The overall pharmaceutical industry is facing a threat from generics as many of their blockbuster drugs' patents expire. The competition from generics has been increasing following the demand for cheaper healthcare costs. Teva Pharmaceutical Industries Ltd. (NYSE:TEVA) is not only facing pressure from its expiring top selling drugs' patents but the company is also facing price pressures due to increased generic competition.
Teva Cut Revenue Projection
Teva is expected to generate $20.3 billion in revenue this fiscal year with estimated per share earnings of $5.06. However, the company estimated a wide range of per share earnings for FY2015. As per the company's projections, next year's revenues should be somewhere between $19-19.4 billion with an expected EPS range of $5-5.30compared to the consensus estimates of $5.06 in per share earnings on revenues of $20.1 billion. The comparison between the company's and analysts' projections raises concerns especially on the revenue end because even the upper limit of the company's revenue estimate falls short of the analysts' estimates by approximately a billion dollars. Moreover, the company has given quite a wide range for its EPS projection, the lower limit of which falls short of the analysts' estimate as well.
Generic Competition is a Reality That Teva Can't Run From
The company has been struggling to keep generics from hurting its multiple sclerosis drug Copaxone's sales for a while now. Copaxone is one of the company's bestselling products which accounts for 20% of its top line and 50% of Teva's annual profits. However, the drug is due to face intense competition in the future as Novartis (NYSE:NVS) and Momenta Pharmaceuticals Inc. (NASDAQ:MNTA) develop the drug's generic version. Mylan Inc. (NASDAQ:MYL) and Natco Pharma Ltd. (NATP) are also struggling with the same. Therefore, it would be rather foolish to assume that Copaxone will continue to draw profits for the company despite the fact that it is no longer patent protected. The two generics are expected to be launched around September 2015, after which the company's operating income is estimated to fall by approximately $30 to $50 million per month.
In addition to Copaxone, Pulmicort, which treats asthma, is also expected to face generic competition. The generic version of Pulmicort is expected to shrink revenues by another $400-500 million while the operating income would fall by one hundred to two hundred million dollars per annum.
Teva Continues to Fight Back
With all of these facts and numbers combined, it is no wonder the company cut its revenue forecast. Although the company is likely to face extensive competition, Teva is also launching strong generic medicines which might offset the upcoming weakness in its patent protected medicines. Note that the company is a leading generic producer with almost half of its sales attributed to its generic segment.
Going forward, the company is struggling to shift most of its patients to the thrice a week version of Copaxone that will be protected by patent up until 2030. Since Copaxone has benefitted patients significantly over the years, it is likely that the patient shift will not be much of an issue. In addition, the company has successfully received FDA approval for the generic version of Pfizer's Celebrex. Considering that it is the first generic version of the drug, its success is highly likely to become a reality. In the US alone, Celebrex has reported annual sales worth $2.56 billion as per the latest figures (according to IMS).

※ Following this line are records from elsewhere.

Definition fail {T} (e : fault) : K T := fun _ => Err e.

Notation "'let!' x ':=' c 'in' k" := (bind c (fun x => k))
  (at level 10, x name, c at level 100, k at level 200).

Definition in_bounds {T} (buf : list T) (idx : Z) : bool :=
  (0 <=? idx) && (idx <? Z.of_nat (length buf)).

Definition logged (a : access) (m : kmem) : kmem :=
  {| mC := mC m; mBwrk := mBwrk m; mlog := a :: mlog m |}.

Definition log_access (w : work_item) (o : access_kind) (b : buffer) (idx : Z)
  : K unit :=
  fun m => Ok (tt, logged (Access w o b idx) m).

(** A read of the read-only global buffer [buf], named [b] in the log. *)
Definition read_global (w : work_item) (b : buffer) (buf : list float32)
  (idx : Z) : K float32 :=
  if in_bounds buf idx then
    match buf !! Z.to_nat idx with
    | Some v => let! _ := log_access w Rd b idx in ret v
    | None => fail (OutOfBounds b idx)
    end
  else fail (OutOfBounds b idx).

Definition read_C (w : work_item) (idx : Z) : K float32 :=
  fun m => read_global w BufC (mC m) idx m.

Definition write_C (w : work_item) (idx : Z) (v : float32) : K unit :=
  fun m =>
    if in_bounds (mC m) idx then
      Ok (tt, {| mC := <[Z.to_nat idx := v]> (mC m); mBwrk := mBwrk m;
                 mlog := Access w Wr BufC idx :: mlog m |})
    else Err (OutOfBounds BufC idx).

Definition write_Bwrk (w : work_item) (idx : Z) (v : float32) : K unit :=
  fun m =>
    if in_bounds (mBwrk m) idx then
      Ok (tt, {| mC := mC m; mBwrk := <[Z.to_nat idx := v]> (mBwrk m);
                 mlog := Access w Wr BufBwrk idx :: mlog m |})
    else Err (OutOfBounds BufBwrk idx).

(** The private array [Awrk] is a local variable of one work-item: it is
    passed around as a value.  A cell that was never written holds [None],
    and reading it is a fault. *)
Abbreviation private_array := (list (option float32)).
(** * Beam-column solver: a shallow embedding of [physics/beam_column.py]

    The development follows the Python module top to bottom: the data
    classes, the solver's attributes, the ODE right-hand side, the shear
    bookkeeping for point loads, the piecewise integrator, the six
    boundary-condition solvers and the stress post-processor.

    Numbers.  The program computes on binary64 values.  The embedding is
    written over an arbitrary carrier [F] with the operations the program
    uses ([Num]); no algebraic law is assumed unless a theorem lists it as
    a hypothesis, so the structural theorems hold for any arithmetic,
    rounding included.  Concrete evaluation is done on exact rationals
    ([rational]), at inputs that binary64 represents exactly.

    Libraries.  [odeint], [brentq] and [fsolve] belong to SciPy; they are
    parameters of the sections that use them. *)

From Stdlib Require Import List Sorted String ZArith QArith Qabs Bool Lia.
Import ListNotations.

Set Implicit Arguments.

(** ** Arithmetic interface *)

(** The operations of Python / NumPy floats that the module uses.
    [div] is total here: NumPy scalars return an infinity on a zero
    divisor, Python floats raise, and validated input ([E], [width],
    [height] positive) keeps the divisors [EI], [I], [A] away from zero.
    [pow x n] is [x ** n] for a literal integer exponent. *)
Class Num (F : Type) : Type := {
  of_Z : Z -> F;
  add : F -> F -> F;
  sub : F -> F -> F;
  mul : F -> F -> F;
  div : F -> F -> F;
  neg : F -> F;
  absf : F -> F;
  sqrtf : F -> F;
  pow : F -> nat -> F;
  ltb : F -> F -> bool;
  leb : F -> F -> bool;
  eqb : F -> F -> bool
}.

Declare Scope num_scope.
Delimit Scope num_scope with num.
Infix "+" := add : num_scope.
Infix "-" := sub : num_scope.
Infix "*" := mul : num_scope.
Infix "/" := div : num_scope.
Notation "- x" := (neg x) : num_scope.
Infix "<?" := ltb : num_scope.
Infix "<=?" := leb : num_scope.
Infix "=?" := eqb : num_scope.

(** ** Data classes *)

Section DataModel.
Context {F : Type} {num : Num F}.
Local Open Scope num_scope.

(** [class BeamSection] *)
Record BeamSection : Type := mkBeamSection {
  width : F;
  height : F
}.

Definition area (s : BeamSection) : F := width s * height s.

Definition moment_of_inertia (s : BeamSection) : F :=
  width s * pow (height s) 3 / of_Z 12.

Definition max_distance_from_neutral (s : BeamSection) : F :=
  height s / of_Z 2.

(** [class Material] *)
Record Material : Type := mkMaterial {
  E : F;
  density : F;
  poisson_ratio : F
}.

(** [class PointLoad]; [direction] is a free-form string in the source. *)
Record PointLoad : Type := mkPointLoad {
  magnitude : F;
  position : F;
  as_fraction : bool;
  direction : string
}.

(** [PointLoad(magnitude=m, position=p, as_fraction=b)]: the keyword
    default of [direction]. *)
Definition PointLoad_default (m p : F) (b : bool) : PointLoad :=
  mkPointLoad m p b "downward".

(** [class BeamColumnProblem], as it stands once [__post_init__] has run:
    [point_loads] is then always a list. *)
Record BeamColumnProblem : Type := mkBeamColumnProblem {
  length : F;
  section : BeamSection;
  material : Material;
  axial_load : F;
  lateral_load : F;
  point_load : F;
  point_loads : list PointLoad;
  orientation : string;
  include_self_weight : bool;
  g : F;
  end_condition : string
}.

(** [BeamColumnProblem.__post_init__]: the [point_loads] argument is
    [None] when the caller passes no list. *)
Definition post_init (len point_load_arg : F)
    (point_loads_arg : option (list PointLoad)) : list PointLoad :=
  match point_loads_arg with
  | None =>
      if negb (point_load_arg =? of_Z 0)
      then [PointLoad_default point_load_arg len false]
      else []
  | Some l => l
  end.

(** The dataclass constructor followed by [__post_init__]. *)
Definition BeamColumnProblem_new (len : F) (sec : BeamSection)
    (mat : Material) (axial lateral point_load_arg : F)
    (point_loads_arg : option (list PointLoad)) (orient : string)
    (self_weight : bool) (grav : F) (end_cond : string)
    : BeamColumnProblem :=
  mkBeamColumnProblem len sec mat axial lateral point_load_arg
    (post_init len point_load_arg point_loads_arg)
    orient self_weight grav end_cond.

Definition self_weight_load (p : BeamColumnProblem) : F :=
  if negb (include_self_weight p) then of_Z 0
  else area (section p) * density (material p) * g p.

Definition total_lateral_load (p : BeamColumnProblem) : F :=
  if (String.eqb (orientation p) "vertical" && include_self_weight p)%bool
  then lateral_load p + self_weight_load p
  else lateral_load p.

(** ** Solver attributes *)

(** The attributes [BeamColumnSolver.__init__] stores. *)
Record BeamColumnSolver : Type := mkBeamColumnSolver {
  problem : BeamColumnProblem;
  EI : F;
  P : F;
  q : F;
  loads : list PointLoad;          (* self.point_loads *)
  L : F;
  A : F;
  E_ : F;                          (* self.E *)
  c : F;
  alpha : F
}.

The company has also successfully developed and launched Novartis's Exforge HCT which is targeted to lower blood pressure and treat hypertension. As per the latest figures released by IMS, the tablets yield $158 million in annual sales.

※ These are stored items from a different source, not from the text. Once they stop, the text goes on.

Lemma engine_ok_keeps_entries : engine_keeps_entries engine_ok.
Proof.
  intros fs0 codec quality outtmpl source. unfold engine_ok. simpl.
  apply union_subseteq_l.
Qed.

Lemma batch_download_distinct_files_witness :
  makedirs_keeps_entries makedirs_ok /\ engine_keeps_entries engine_ok
  /\ exists files w',
       batch_download nfkd_latin makedirs_ok engine_ok mp3_downloader
         three_videos (Some [lit "a"; lit "a"; lit "a"]) None empty_world
       = (Returned files, w')
       /\ NoDup files
       /\ (forall p, p ∈ files -> (p ∉ fs empty_world) /\ p ∈ fs w')
       /\ fs empty_world ⊆ fs w'.
Proof.
  split; [exact makedirs_ok_keeps_entries|].
  split; [exact engine_ok_keeps_entries|].
  apply (batch_download_distinct_files nfkd_latin makedirs_ok engine_ok
           makedirs_ok_keeps_entries engine_ok_keeps_entries mp3_downloader
           three_videos (Some [lit "a"; lit "a"; lit "a"]) None empty_world).
Defined.

Example batch_download_same_name_three_times :
  fst (batch_download nfkd_latin makedirs_ok engine_ok mp3_downloader
         three_videos (Some [lit "a"; lit "a"; lit "a"]) None empty_world)
  = Returned [lit "out/a.mp3"; lit "out/a_1.mp3"; lit "out/a_2.mp3"].
Proof. vm_compute. reflexivity. Qed.

(** ** The whole of [_perform_download] and the end of [run] *)

Lemma picked_true_count (results : list (outcome (option pystr))) :
  forall videos : list VideoInfo,
    length results = length videos ->
    length (picked true (map downloaded results) videos)
    = count_downloaded results.
Proof.
  induction results as [|r rs IH]; intros [|v vs] Hl; simpl in Hl;
    try discriminate; [reflexivity|].
  injection Hl as Hl. cbn [map]. rewrite picked_cons, length_app, (IH vs Hl).
  rewrite (count_downloaded_cons r rs). unfold count_downloaded at 2.
  simpl. destruct (downloaded r); reflexivity.
Qed.

Lemma generate_custom_titles_recognized (videos : list VideoInfo)
    (naming_method : pystr) (custom_prefix : option pystr) :
  naming_method = lit "Original Video Titles"
  \/ naming_method = lit "Custom Prefix"
  \/ naming_method = lit "Numbered Sequence" ->
  exists names,
    _generate_custom_titles videos naming_method custom_prefix
    = Returned (Some names)
    /\ length names = length videos.
Proof.
  intros Hrec. unfold _generate_custom_titles.
  destruct Hrec as [ -> | [ -> | -> ] ]; simpl; eexists; (split; [reflexivity|]);
    rewrite length_map, ?length_seq; reflexivity.
Qed.

Lemma generate_custom_titles_other (videos : list VideoInfo)
    (naming_method : pystr) (custom_prefix : option pystr) :
  naming_method <> lit "Original Video Titles" ->
  naming_method <> lit "Custom Prefix" ->
  naming_method <> lit "Numbered Sequence" ->
  _generate_custom_titles videos naming_method custom_prefix = Returned None.
Proof.
  intros H1 H2 H3. unfold _generate_custom_titles.
  destruct (decide (naming_method = lit "Original Video Titles")); [contradiction|].
  destruct (decide (naming_method = lit "Custom Prefix")); [contradiction|].
  destruct (decide (naming_method = lit "Numbered Sequence")); [contradiction|].
  reflexivity.
Qed.

Section WholeDownloadProperties.

Variable normalize_NFKD : pystr -> pystr.
Variable os_makedirs : gset pystr -> pystr -> gset pystr * option exn.
Variable ydl_download :
  gset pystr -> pystr -> pystr -> pystr -> pystr -> gset pystr * option exn.
Variable st_text_input : pystr -> pystr.
Variable tempfile_mkdtemp : gset pystr -> gset pystr * outcome pystr.
Variable TEMP_DOWNLOAD_DIR : pystr.

Local Abbreviation perform_into :=
  (perform_download_into normalize_NFKD os_makedirs ydl_download).
Local Abbreviation perform :=
  (_perform_download normalize_NFKD os_makedirs ydl_download st_text_input
     tempfile_mkdtemp TEMP_DOWNLOAD_DIR).
Local Abbreviation run_end :=
  (run_confirmed normalize_NFKD os_makedirs ydl_download st_text_input
     tempfile_mkdtemp TEMP_DOWNLOAD_DIR).
Local Abbreviation finished :=
  (finished_download normalize_NFKD os_makedirs ydl_download).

We have yet to see where the company ends up in relation to how the market reacts to the generic versions of the company's bestseller Copaxone, Pfizer's Celebrex, and Novartis's Exforge. The company looks good for now as it still generates good value for shareholders. Teva's dividend yield is 1.92%, compared to the industry average of 1.40%. In addition, the company plans to invest $1-1.2 billion in share repurchases in the next fiscal year. Although the blow from Copaxone's generics is expected to be significant, part of that blow is expected to be offset by Celebrex and Exforge's generics.